Emotional Well‑Being
Vision change can affect mood and independence. Joining support groups (e.g., Glaucoma Foundation’s community) and counseling can improve quality of life.
Prevention
- Control systemic risk factors: keep blood pressure, blood sugar, and cholesterol within target ranges.
- Annual comprehensive eye exams after age 40, or earlier if you have a family history of glaucoma.
- Prompt treatment of early cataracts – surgical removal before the lens becomes phacomorphic reduces the chance of secondary angle closure.
- Avoid long‑term high‑dose steroids unless absolutely necessary.
- Use UV‑protective sunglasses to slow cataract formation.
Complications
If left untreated, cataract‑induced glaucoma can lead to:
- Irreversible optic nerve damage and progressive visual field loss.
- Acute angle‑closure crisis – sudden IOP spikes causing severe pain, nausea, and possible permanent vision loss.
- Secondary corneal edema from prolonged high pressure.
- Loss of ability to drive or perform daily tasks, increasing fall risk.
- Complications of surgery such as endophthalmitis, posterior capsular rupture, or postoperative IOP spikes.
When to Seek Emergency Care
- Sudden, severe eye pain that does not improve with rest.
- Rapid vision loss or blackout in part or all of the visual field.
- Seeing halos around lights combined with nausea or vomiting.
- Red, hot eye with a hard (rock‑like) feeling around the globe.
References
- American Academy of Ophthalmology. “Secondary Glaucoma.” aao.org.
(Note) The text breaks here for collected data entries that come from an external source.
Lemma meeting_start grid : channels_ grid !! key = None ->
  exists threads, start grid all_meet = Running grid threads /\ meeting ∅ ∅ grid threads.
Proof.
  intros Hkey. eexists. split; [done|].
  assert (channel grid key = new_rendezvous) as E by (unfold channel; by rewrite Hkey).
  split; rewrite ?E; cbn [values useCount result_ new_rendezvous]; [set_solver|done| |done|done|done|].
  - intros id. unfold all_meet. rewrite lookup_fmap. case_decide as Hid.
    + rewrite status_waits by set_solver. rewrite bool_decide_false by set_solver.
      rewrite (elem_of_list_to_map_1 _ id (meets id)); [done| |].
      * rewrite <- list_fmap_compose. cbn. by rewrite list_fmap_id.
      * apply list_elem_of_fmap. exists id. split; [done|]. set_solver.
    + rewrite not_elem_of_list_to_map_1; [done|]. rewrite <- list_fmap_compose. cbn. rewrite list_fmap_id. set_solver.
  - intros HG. apply (f_equal size) in HG. rewrite size_empty, size_G in HG. lia.
Qed.

Lemma returned_meeting arrived left grid threads id a :
  meeting arrived left grid threads -> returned (Running grid threads) id = Some a ->
  id ∈ left /\ arrived = G /\ finish id (contributed G) = Return (Ok a).
Proof.
  intros HM. pose proof HM as [Ha Hl Ht Hv Hc He Hr]. cbn [returned]. rewrite Ht.
  case_decide as Hid; [|done]. cbn [fmap option_fmap option_map]. unfold status. case_decide as Hin; [|done].
  cbn [code]. intros H. split; [done|]. split; [|by destruct (finish id (contributed G)) as [[]|]; simplify_eq].
  destruct (decide (arrived = G)); [done|]. rewrite He in Hin by done. set_solver.
Qed.

Lemma barrier_reachable grid s : channels_ grid !! key = None -> rtc step (start grid all_meet) s -> barrier s.
Proof.
  intros Hkey Hs. destruct (meeting_start grid Hkey) as (threads & E & HM). rewrite E in Hs.
  refine (rtc_ind_r barrier _ _ _ s Hs).
  - right. exists ∅, ∅, grid, threads. by split.
  - intros s1 s2 _ Hst Hb. by apply (barrier_step s1).
Qed.

Lemma barrier_no_timeout grid threads id0 a0 id :
  barrier (Running grid threads) -> returned (Running grid threads) id0 = Some a0 ->
  step_thread id TimeOut (Running grid threads) = None.
Proof.
  intros [[=]|(arrived & left & ? & ? & [= <- <-] & HM)] Hret.
  destruct (returned_meeting _ _ _ _ _ _ HM Hret) as (Hin & -> & _).
  pose proof HM as [Ha Hl Ht Hv Hc He Hr]. cbn [step_thread]. rewrite Ht. case_decide as Hid; [|done].
  unfold status. case_decide; cbn [code waiting].
  - destruct (Hfinish id) as [a ->]; [set_solver|done].
  - rewrite bool_decide_true by done. cbn [meets ready]. unfold rendezvous_ready. fold key.
    by rewrite Hv, size_contributed, size_G, bool_decide_true.
Qed.

Lemma barrier_completes grid threads :
  barrier (Running grid threads) ->
  exists s', rtc timely (Running grid threads) s' /\
    forall id, id ∈ group -> exists a, returned s' id = Some a /\ finish id (contributed G) = Return (Ok a).
Proof.
  intros [[=]|(arrived & left & ? & ? & [= <- <-] & HM)].
  destruct (meeting_completes _ _ _ _ _ eq_refl HM) as (grid' & threads' & Hrtc & HM').
  exists (Running grid' threads'). split; [done|]. intros id Hid. destruct (Hfinish id Hid) as [a Ha].
  exists a. split; [|done]. pose proof (meeting_threads _ _ _ _ HM' id) as Ht.
  cbn [returned]. rewrite Ht, decide_True by set_solver. unfold status. rewrite decide_True by set_solver.
  cbn. by rewrite Ha.
Qed.
End Rendezvous.

(** C6: when the processes of a group, and no other, meet for the first time on
    their channel, each with equally many operands, and what they go on with is
    local and returns, then along every interleaving of their threads: no process goes on before all have arrived,
    and each goes on with the operands of all of them; the only error is a
    time-out, which is impossible once a process has gone on; and until a wait
    times out, all of them can still go on. *)
Theorem rendezvous_barrier {A} group channelId ops n (finish : ProcessId -> gmap ProcessId (list Tensor) -> proc A)
    grid s :
  NoDup group -> (2 <= length group)%nat -> (forall id, id ∈ group -> length (ops id) = n) ->
  let all := contributed ops (list_to_set group) in
  (forall id, id ∈ group -> exists a, finish id all = Return (Ok a)) ->
  channels_ grid !! (group, channelId) = None ->
  rtc step (start grid (all_meet group channelId ops finish)) s ->
  s = Crashed (Fatal "rendezvous timed out") \/
  ((forall id a, returned s id = Some a -> finish id all = Return (Ok a)) /\
   (forall id0 a0 id, returned s id0 = Some a0 -> step_thread id TimeOut s = None) /\
   exists s', rtc timely s s' /\
     forall id, id ∈ group -> exists a, returned s' id = Some a /\ finish id all = Return (Ok a)).
Proof.
  intros Hnd Hlen Hops all Hfin Hkey Hs.
  assert (barrier group channelId ops finish s) as Hb by (by eapply barrier_reachable).
  destruct s as [grid' threads|f]; [|left; by destruct Hb as [?|(?&?&?&?&?&_)]]. right. split; [|split].
  - intros id a Hr. destruct Hb as [[=]|(arrived & left & ? & ? & [= <- <-] & HM)].
    by destruct (returned_meeting _ _ _ _ _ _ _ _ _ _ HM Hr) as (_ & _ & ?).
  - intros id0 a0 id Hr. by eapply barrier_no_timeout.
  - by eapply barrier_completes.
Qed.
Accessed 2024.
- Mayo Clinic. “Cataract.” mayoclinic.org. 2023.
- World Health Organization. “Blindness and vision impairment.” who.int. 2022.
- National Eye Institute (NEI). “Glaucoma.” nei.nih.gov. 2024.
- Cleveland Clinic. “Phacomorphic Glaucoma.” clevelandclinic.org. 2023.
- European Glaucoma Society Guidelines, 2023. European Journal of Ophthalmology.